Leon dalej siedział z zawziętą miną, a Violetta cały czas gapiła się w podłogę.
 -Nie mam pojęcia, o co wam chodzi. Przyznaję, że jakoś nie szczególnie interesuje mnie wymyślanie historii do przedstawienia, ale chyba mój pomysł nie był taki zły?
 -Nie był... –powiedziała cicho Viola. –Tylko... To co powiedziałeś, przydarzyło się kiedyś mnie.
Znieruchomiałem. Nie znałem przeszłości Violetty. Wiedziałem tylko tyle, że kiedyś uczyli się tutaj razem z Leonem i że między nimi coś było... No masz ci los! Czy to możliwe, że Viola kochała wtedy Leona i kogoś jeszcze? I nie wiedziała, którego wybrać? Co za gafa...
 -Przepraszam, nie wiedziałem.
 -W porządku. –Leon lekko się uśmiechnął. –Wiem, że nie zrobiłeś tego specjalnie.

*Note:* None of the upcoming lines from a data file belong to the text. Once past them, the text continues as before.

(** * The file-upload field of wui: a shallow embedding and its properties

    The development follows [src/components/FileField] (the upload widget)
    and the [Field] class of [src/types/Field].  The widget is a React
    component: its handlers are modelled as functions from the component's
    state to a new state and the list of effects they perform, in the order
    in which the source performs them. *)

From Stdlib Require Import ZArith QArith String List Bool Lia.
From stdpp Require Import base option list strings gmap.
Import ListNotations.

Local Open Scope string_scope.
Local Open Scope list_scope.
Local Open Scope Z_scope.

(** ** JavaScript values used by the component *)

(** A JavaScript [number] as the configuration uses it: a count or a byte
    size, [+Infinity] (produced by [Field.maxFiles]) or [NaN]. *)
Inductive jsnum : Type :=
| JNum (z : Z)
| JInf
| JNaN.

(** Truthiness of a number: [0] and [NaN] are falsy. *)
Definition num_truthy (n : jsnum) : bool :=
  match n with
  | JNum z => negb (z =? 0)
  | JInf => true
  | JNaN => false
  end.

(** Truthiness of an optional number ([undefined] is falsy). *)
Definition opt_num_truthy (n : option jsnum) : bool :=
  match n with
  | Some n => num_truthy n
  | None => false
  end.

(** Truthiness of an optional boolean. *)
Definition opt_bool_truthy (b : option bool) : bool :=
  match b with
  | Some b => b
  | None => false
  end.

(** Truthiness of an optional string (the empty string is falsy). *)
Definition opt_str_truthy (s : option string) : bool :=
  match s with
  | Some s => negb (String.eqb s "")
  | None => false
  end.

(** [x > n] for an integer [x] and a number [n]. *)
Definition num_gt (x : Z) (n : jsnum) : bool :=
  match n with
  | JNum z => z <? x
  | JInf => false
  | JNaN => false
  end.

(** [x >= n] for an integer [x] and a number [n]. *)
Definition num_ge (x : Z) (n : jsnum) : bool :=
  match n with
  | JNum z => z <=? x
  | JInf => false
  | JNaN => false
  end.

(** The form value of a file field ([value?: any]): the references are
    strings. *)
Inductive jsvalue : Type :=
| VUndefined
| VNull
| VStr (s : string)
| VArr (l : list string).

(** [Array.isArray(value) ? value : []] *)
Definition array_or_empty (v : jsvalue) : list string :=
  match v with
  | VArr l => l
  | _ => []
  end.

(** ** A JavaScript [Map] with string keys

    A [Map] iterates in insertion order; [set] on a present key keeps the
    key's position.  The handlers copy the map before they change it
    ([new Map(prev)]), which a functional update models directly. *)
Module JSMap.
Section Ops.
Context {V : Type}.

Definition t : Type := list (string * V).

Definition empty : t := [].

Fixpoint get (k : string) (m : t) : option V :=
  match m with
  | [] => None
  | (k', v) :: r => if String.eqb k' k then Some v else get k r
  end.

Definition has (k : string) (m : t) : bool :=
  match get k m with
  | Some _ => true
  | None => false
  end.

Fixpoint set (k : string) (v : V) (m : t) : t :=
  match m with
  | [] => [(k, v)]
  | (k', v') :: r =>
      if String.eqb k' k then (k, v) :: r else (k', v') :: set k v r
  end.

Fixpoint delete (k : string) (m : t) : t :=
  match m with
  | [] => []
  | (k', v') :: r =>
      if String.eqb k' k then delete k r else (k', v') :: delete k r
  end.

Definition keys (m : t) : list string := List.map fst m.

Definition values (m : t) : list V := List.map snd m.

Definition size (m : t) : Z := Z.of_nat (List.length m).

(** Keys are pairwise distinct in every map built from [empty]. *)
Definition wf (m : t) : Prop := List.NoDup (keys m).
End Ops.
Arguments t : clear implicits.
End JSMap.

(** ** Data of the upload engine and of the component *)

(** A browser [File], as far as the component reads it. *)
Record File : Type := mkFile {
  file_name : string;
  file_size : Z;
  file_type : string
}.

(** [item.uploadResponse.data]: the body the server answers with. *)
Record ResponseData : Type := mkResponseData {
  rd_url : option string;
  rd_filename : option string;
  rd_originalName : option string;
  rd_size : option Z;
  rd_mimetype : option string;
  rd_error : option string
}.

Record UploadResponse : Type := mkUploadResponse {
  response_data : option ResponseData
}.

Inductive ItemState : Type :=
| StPending | StAdded | StUploading | StCancelled | StFinished | StError
| StAborted.

Definition is_finished (st : ItemState) : bool :=
  match st with
  | StFinished => true
  | _ => false
  end.

(** A batch item of the upload engine. *)
Record BatchItem : Type := mkItem {
  item_id : string;
  item_url : option string;
  item_file : option File;
  item_completed : Q;
  item_state : ItemState;
  item_uploadResponse : option UploadResponse
}.

(** An entry of the [fileMetadata] map. *)
Record Meta : Type := mkMeta {
  meta_url : option string;
  meta_filename : option string;
  meta_originalName : option string;
  meta_size : option Z;
  meta_mimetype : option string;
  meta_isUploading : option bool
}.

(** The properties of [FileField] that the handlers read. *)
Record Props : Type := mkProps {
  isMultiple : option bool;
  maxFiles : option jsnum;
  maxSize : option jsnum
}.

(** ** State of the component *)

(** What the closures created by the last render captured: the [value]
    property and the two state maps as that render saw them.  The
    listeners registered through the engine's hooks and the preview's
    button handlers are such closures. *)
Record View : Type := mkView {
  view_value : jsvalue;
  view_fileMetadata : JSMap.t Meta;
  view_uploadProgress : gmap string Q
}.

(** [fileMetadata] and [uploadProgress] are the React state the functional
    updaters ([setFileMetadata(prev => ...)]) act on; [uploadingCountRef]
    and [fileMetadataRef] are the two refs; [fileMetadataRef] is written
    by an effect after a render. *)
Record State : Type := mkState {
  fileMetadata : JSMap.t Meta;
  uploadProgress : gmap string Q;
  uploadingCountRef : Z;
  fileMetadataRef : JSMap.t Meta;
  view : View
}.

Definition initialState (v : jsvalue) : State :=
  {| fileMetadata := JSMap.empty;
     uploadProgress := ∅;
     uploadingCountRef := 0;
     fileMetadataRef := JSMap.empty;
     view := {| view_value := v;
                view_fileMetadata := JSMap.empty;
                view_uploadProgress := ∅ |} |}.

Definition setFileMetadata (f : JSMap.t Meta → JSMap.t Meta) (s : State)
  : State :=
  {| fileMetadata := f (fileMetadata s);
     uploadProgress := uploadProgress s;
     uploadingCountRef := uploadingCountRef s;
     fileMetadataRef := fileMetadataRef s;
     view := view s |}.

Definition setUploadProgress (f : gmap string Q → gmap string Q) (s : State)
  : State :=
  {| fileMetadata := fileMetadata s;
     uploadProgress := f (uploadProgress s);
     uploadingCountRef := uploadingCountRef s;
     fileMetadataRef := fileMetadataRef s;
     view := view s |}.

Definition setUploadingCount (n : Z) (s : State) : State :=
  {| fileMetadata := fileMetadata s;
     uploadProgress := uploadProgress s;
     uploadingCountRef := n;
     fileMetadataRef := fileMetadataRef s;
     view := view s |}.

(** [uploadingCountRef.current = Math.max(0, uploadingCountRef.current - 1)] *)
Definition decrementUploading (s : State) : State :=
  setUploadingCount (Z.max 0 (uploadingCountRef s - 1)) s.

(** A render with the form's current value [v] as the [value] property:
    the new closures see the current state, and the effect that follows
    the render stores [fileMetadata] in [fileMetadataRef]. *)
Definition render (v : jsvalue) (s : State) : State :=
  {| fileMetadata := fileMetadata s;
     uploadProgress := uploadProgress s;
     uploadingCountRef := uploadingCountRef s;
     fileMetadataRef := fileMetadata s;
     view := {| view_value := v;
                view_fileMetadata := fileMetadata s;
                view_uploadProgress := uploadProgress s |} |}.

(** ** Effects *)

(** The text of a notification; the numbers a message interpolates are
    kept as data (the source prints the sizes in MB with [toFixed(2)]). *)
Inductive Message : Type :=
| MsgTooLarge (name : string) (size : Z) (limit : jsnum)
| MsgMaxFiles (limit : jsnum) (name : string)
| MsgDuplicate (name : string)
| MsgText (text : string).

Inductive Transport : Type :=
| ViaBeacon
| ViaKeepaliveFetch.

(** What a handler does to the world outside the component's state.
    [OnChange] stands for a call of the [onChange] property, which the
    form always supplies; [RemovePreview] for the preview's
    [removePreview]. *)
Inductive Effect : Type :=
| ToastError (m : Message)
| ToastInfo (m : Message)
| OnChange (v : jsvalue)
| AbortItem (id : string)
| RemovePreview (id : string)
| FetchDelete (url : string)
| BeaconRefused (url : string) (filenames : list (option string))
| CleanupRequest (via : Transport) (url : string)
    (filenames : list (option string)).

Definition is_toast (e : Effect) : bool :=
  match e with
  | ToastError _ | ToastInfo _ => true
  | _ => false
  end.

Definition is_request (e : Effect) : bool :=
  match e with
  | FetchDelete _ | CleanupRequest _ _ _ => true
  | _ => false
  end.

(** The values handed to [onChange], in order. *)
Fixpoint emitted (es : list Effect) : list jsvalue :=
  match es with
  | [] => []
  | OnChange v :: r => v :: emitted r
  | _ :: r => emitted r
  end.

(** ** Handlers as state transformers that record their effects *)

Definition M (A : Type) : Type := State → A * State * list Effect.

Definition ret {A : Type} (a : A) : M A := λ s, (a, s, []).

Definition bind {A B : Type} (m : M A) (k : A → M B) : M B :=
  λ s,
    let '(a, s1, e1) := m s in
    let '(b, s2, e2) := k a s1 in
    (b, s2, e1 ++ e2).

Definition get_state : M State := λ s, (s, s, []).

Definition update (f : State → State) : M unit := λ s, (tt, f s, []).

Definition perform (e : Effect) : M unit := λ s, (tt, s, [e]).

Notation "'let*' x ':=' m 'in' k" := (bind m (λ x, k))
  (at level 10, x name, m at level 100, k at level 200, only parsing).
Notation "m ;; k" := (bind m (λ _, k))
  (at level 100, k at level 200, right associativity, only parsing).

(** The state a handler leaves, and the effects it performed. *)
Definition state_after {A : Type} (m : M A) (s : State) : State :=
  snd (fst (m s)).

Definition effects_of {A : Type} (m : M A) (s : State) : list Effect :=
  snd (m s).

Definition result_of {A : Type} (m : M A) (s : State) : A :=
  fst (fst (m s)).

(** *** The admission filter *)

(** [fileMetadataRef.current.size + uploadingCountRef.current] *)
Definition currentCount (s : State) : Z :=
  JSMap.size (fileMetadataRef s) + uploadingCountRef s.

(** [maxSize && file.size > maxSize] *)
Definition exceedsMaxSize (p : Props) (file : File) : bool :=
  match maxSize p with
  | Some n => num_truthy n && num_gt (file_size file) n
  | None => false
  end.

(** [maxFiles && currentCount >= maxFiles] *)
Definition limitReached (p : Props) (count : Z) : bool :=
  match maxFiles p with
  | Some n => num_truthy n && num_ge count n
  | None => false
  end.

(** [meta.originalName === file.name && meta.size === file.size] *)
Definition sameNameAndSize (file : File) (meta : Meta) : bool :=
  match meta_originalName meta, meta_size meta with
  | Some n, Some z => String.eqb n (file_name file) && (z =? file_size file)
  | _, _ => false
  end.

Definition isDuplicate (file : File) (m : JSMap.t Meta) : bool :=
  List.existsb (sameNameAndSize file) (JSMap.values m).

(** The number a message interpolates; the guard before the message makes
    it present. *)
Definition shown (n : option jsnum) : jsnum :=
  match n with
  | Some n => n
  | None => JNaN
  end.

Definition fileFilter (p : Props) (file : File) : M bool :=
  let* s := get_state in
  let count := currentCount s in
  if exceedsMaxSize p file then
    perform (ToastError
               (MsgTooLarge (file_name file) (file_size file)
                  (shown (maxSize p)))) ;;
    ret false
  else if limitReached p count then
    perform (ToastError (MsgMaxFiles (shown (maxFiles p)) (file_name file))) ;;
    ret false
  else if isDuplicate file (fileMetadataRef s) then
    perform (ToastError (MsgDuplicate (file_name file))) ;;
    ret false
  else
    ret true.

(** *** The listeners of [UploadHandler] *)

Definition startMeta (item : BatchItem) : Meta :=
  {| meta_url := item_url item;
     meta_filename := file_name <$> item_file item;
     meta_originalName := file_name <$> item_file item;
     meta_size := file_size <$> item_file item;
     meta_mimetype := file_type <$> item_file item;
     meta_isUploading := None |}.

 -Viola... –spojrzałem na nią niepewnie. –Jeśli cię uraziłem to...
 -Nie, nie. –wreszcie na mnie popatrzyła. –Skąd mogłeś wiedzieć? Poza tym to stare dzieje.

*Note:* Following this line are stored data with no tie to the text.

(** X20: the guards of [sparse_categorical_crossentropy].  Two scalars raise
    [IndexError] at [target.shape[-1]], before the rank guard; a scalar
    [output] with any other [target] raises the rank [ValueError]; and with
    [output] of rank at least 1 the shape [ValueError] is raised when the
    ranks differ and [target.shape] is not [output.shape[:-1]], and, when the
    ranks are equal, as soon as the last dimension of [target] is not 1 or
    the dimensions before it are not [output.shape[:-1]]. *)
Theorem sparse_categorical_crossentropy_guards {A : Type} (d : A) (E : engine A)
  (epsilon float_one : A) (float_sub : A -> A -> A)
  (tnn_one_hot : tensor Z -> Z -> result (tensor Z)) (of_long : Z -> A)
  (target : tensor Z) (output : tensor A) (from_logits : bool) (axis : Z) :
  (shape output = [] -> shape target = [] ->
   sparse_categorical_crossentropy d E epsilon float_one float_sub tnn_one_hot
     of_long target output from_logits axis = Raise IndexError) /\
  (shape output = [] -> shape target <> [] ->
   sparse_categorical_crossentropy d E epsilon float_one float_sub tnn_one_hot
     of_long target output from_logits axis = Raise (ValueError msg_output_rank)) /\
  (shape output <> [] ->
   length (shape target) <> length (shape output) ->
   shape target <> removelast (shape output) ->
   sparse_categorical_crossentropy d E epsilon float_one float_sub tnn_one_hot
     of_long target output from_logits axis =
     Raise (ValueError msg_same_shape_until_last)) /\
  (forall st0 z,
     length (shape target) = length (shape output) ->
     shape target = st0 ++ [z] ->
     z <> 1%nat \/ st0 <> removelast (shape output) ->
     sparse_categorical_crossentropy d E epsilon float_one float_sub tnn_one_hot
       of_long target output from_logits axis =
       Raise (ValueError msg_same_shape_until_last)).
Proof.
  unfold sparse_categorical_crossentropy. split; [|split; [|split]].
  - intros -> ->. reflexivity.
  - intros Ho Ht. rewrite Ho. destruct (shape target); [contradiction|].
    reflexivity.
  - intros Ho Hlen Hne.
    destruct (Nat.eqb_spec (length (shape target)) (length (shape output)));
      [contradiction|]. cbn [bind].
    destruct (shape output) as [|c0 so] eqn:Hso; [contradiction|].
    cbn [length]. destruct (Z.ltb_spec (Z.of_nat (S (length so))) 1); [lia|].
    unfold shape_differs.
    destruct (list_eq_dec Nat.eq_dec (shape target) (removelast (c0 :: so)));
      [contradiction|reflexivity].
  - intros st0 z Hlen Ht Hz.
    assert (shape output <> []) as Ho.
    { intros Ho. rewrite Ho, Ht, length_app in Hlen. cbn in Hlen. lia. }
    rewrite Hlen, Nat.eqb_refl, Ht, py_index_last. cbn [bind].
    assert ((Z.of_nat (length (shape output)) <? 1) = false) as Hrank.
    { destruct (shape output); [contradiction|]. cbn [length].
      destruct (Z.ltb_spec (Z.of_nat (S (length l))) 1); [lia|reflexivity]. }
    destruct (Nat.eqb_spec z 1) as [->|Hz1].
    + destruct Hz as [Hz|Hst]; [contradiction|].
      destruct (squeeze_last target st0 Ht) as (t' & -> & Hs' & _).
      cbn [bind]. rewrite Hrank, Hs'. unfold shape_differs.
      destruct (list_eq_dec Nat.eq_dec st0 (removelast (shape output)));
        [contradiction|reflexivity].
    + cbn [bind]. rewrite Hrank, Ht. unfold shape_differs.
      destruct (list_eq_dec Nat.eq_dec (st0 ++ [z]) (removelast (shape output)))
        as [Heq|]; [|reflexivity].
      apply (f_equal (@length nat)) in Heq.
      pose proof (length_removelast_lt (shape output) Ho) as Hl.
      rewrite <- Ht, Hlen in Heq. lia.
Qed.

 -Kamień spadł mi z serca.
            Pablo już nie wrócił, więc stwierdziliśmy, że pójdziemy do swoich klas, przygotować się do lekcji. Zebrałem płyty i ruszyłem do sali tanecznej. Leon poszedł za mną. Poprosił mnie o chwilę rozmowy. Poszliśmy usiąść na ławce przed Studio. Opowiedział mi w skrócie historię jego i Violetty. Nie wspomniał o tym jak się czuł, ale widziałem smutek w jego oczach, kiedy mówił, jak Viola go zostawiła.

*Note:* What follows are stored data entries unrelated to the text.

(** * alpha-hub: message log, turn orchestrator and streaming session

    A shallow embedding of
      - [alpha_hub/storage/db.py]        (module [Db]),
      - [alpha_hub/api/http.py]          (module [Http]),
      - [alpha_hub/core/orchestrator.py] (module [Orchestrator]),
      - [alpha_hub/api/ws.py]            (module [Ws]),
    together with the properties the specification states about them.

    Conventions.
      - A Python [str] is a Rocq [string]; characters are code points below
        256.  SQLite compares TEXT with the BINARY collation, which on such
        strings is [String.compare].
      - [Optional[str]] is [option string]; Python truthiness of such a
        value ([if x:], [x or y]) is [truthy]: neither [None] nor [""].
      - Effects (the SQLite table, the event bus, the callbacks handed to
        [run_turn], the clock and the identifier generator) are threaded
        through the state-and-exception monad [M] over [World]. *)

From Stdlib Require Import List String Ascii Bool Arith ZArith NArith Lia.
From Stdlib Require Import Sorted Permutation.
Import ListNotations.

Set Implicit Arguments.

Local Open Scope string_scope.
Local Open Scope list_scope.

(* ===================================================================== *)
(** * Python strings *)
(* ===================================================================== *)

Module PyStr.

(** [bool(x)] for [x : Optional[str]]. *)
Definition truthy (x : option string) : bool :=
  match x with
  | Some s => negb (String.eqb s "")
  | None => false
  end.

(** [x or y] for [x : Optional[str]] and [y : str]. *)
Definition or_else (x : option string) (y : string) : string :=
  match x with
  | Some s => if String.eqb s "" then y else s
  | None => y
  end.

Definition opt_eqb (x y : option string) : bool :=
  match x, y with
  | Some a, Some b => String.eqb a b
  | None, None => true
  | _, _ => false
  end.

(** [c.isspace()] on code points below 256: TAB, LF, VT, FF, CR,
    FS, GS, RS, US, SPACE, NEL (0x85) and NBSP (0xA0). *)
Definition isspace (c : ascii) : bool :=
  let n := nat_of_ascii c in
  (((9 <=? n) && (n <=? 13)) || ((28 <=? n) && (n <=? 32))
   || (n =? 133) || (n =? 160))%nat.

(** [s.split()]: the maximal runs of non-whitespace characters.
    [cur] is the word being read, if any. *)
Fixpoint split_from (cur : option string) (s : string) : list string :=
  match s with
  | EmptyString =>
      match cur with Some w => [w] | None => [] end
  | String c rest =>
      if isspace c then
        match cur with
        | Some w => w :: split_from None rest
        | None => split_from None rest
        end
      else
        match cur with
        | Some w => split_from (Some (w ++ String c "")%string) rest
        | None => split_from (Some (String c "")) rest
        end
  end.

 -No to ładnie palnąłem dzisiaj...
 -No trochę, ale nie przejmuj się. Jeszcze będziemy się z tego śmiać. –wstał i miał już odejść.
 -Leon...
 -No?
 -Dasz mi numer do Camili?
 -Spodobała ci się, co? –spojrzał na mnie ze śmiechem.
 -Może.
Zapisałem numer i wróciłem do szkoły. Dzisiaj miałem tylko godzinę zajęć i to z najstarszą grupą, więc nie musiałem ich poprawiać i pokazywać jak mają wyglądać poszczególne kroki. Muszę przyznać, że poprzedni nauczyciel wykonał świetną robotę. Widać, ze dzieciaki panują nad swoim ciałem i są świadomi każdego ruchu.
Gdy skończyłem zajęcia postanowiłem zadzwonić do Camili. Mam nadzieję, że mnie nie spławi.
 -Słucham?
 -Podobno dobrze pani śpiewa.
Roześmiała się.
 -Gabe?
 -Trafiony zatopiony. To jak z tym śpiewem?
 -No podobno dobrze.
 -Chciałbym zamówić prywatny koncert.
 -Prywatny koncert? Obawiam się, że nie będzie cię stać na to.
 -Zapłacę za hot-dogi na mieście.
Znowu się roześmiała. Uśmiechnąłem się do siebie. Idzie bardzo dobrze.
 -Przekonałeś mnie!
 -Wpadnę po ciebie o 19.00, ok.?
 -Ok. Do zobaczenia.
            Kiedy ostatni raz byłem na randce? Jakoś niecały tydzień temu. Tak...  Pamiętam tę długonogą blondynkę, która przeraźliwie chichotała, gdy wypiła trochę więcej. Pracowała w sklepie spożywczym, w którym codziennie rano kupowałem bułki na śniadanie. Właśnie... Kupowałem. Po randce, którą zakończyła wyznając mi miłość, stwierdziłem, że lepiej jej się nie pokazywać, bo jeszcze będzie chciała za mnie wyjść, a to nie dla mnie. W ogóle miłość nie jest dla mnie. Zawsze, gdy któraś z moich eks zaczynała wspominać o przyszłym życiu, na drugi dzień mnie już nie było. Nigdy nie potrafiłem się zaangażować. Może i jestem dupkiem, który łamie kobietom serca, ale wolę, żeby pare dni sobie popłakały i znalazły kogoś, kto pokocha je tak, jak na to zasługują. Mam nadzieję, że Camila nie jest osobą, która się szybko zakochuje. Nie chciałbym jej zranić. Tym bardziej, że jest przyjaciółką Violi i Leona. Westchnąłem. Pora się zbierać. Wziąłem kurtkę i kluczyki od samochodu i wyszedłem. Nie chciałem się spóźnić, ale korki na drodze były innego zdania. Byłem u Camili o 19.15.  Zobaczyłem, że pod balkonem jej sąsiadów stoi mały, ogrodowy krasnal. Zwinąłem go, zanim zapukałem do drzwi Camili. Kazała mi czekać dość długą chwilę. Uśmiechnąłem się do siebie. Skoro ja się spóźniłem, ona pokaże mi, że wcale się tym nie przejęła. Gdy w końcu mi otworzyła oniemiałem. Wyglądała ślicznie.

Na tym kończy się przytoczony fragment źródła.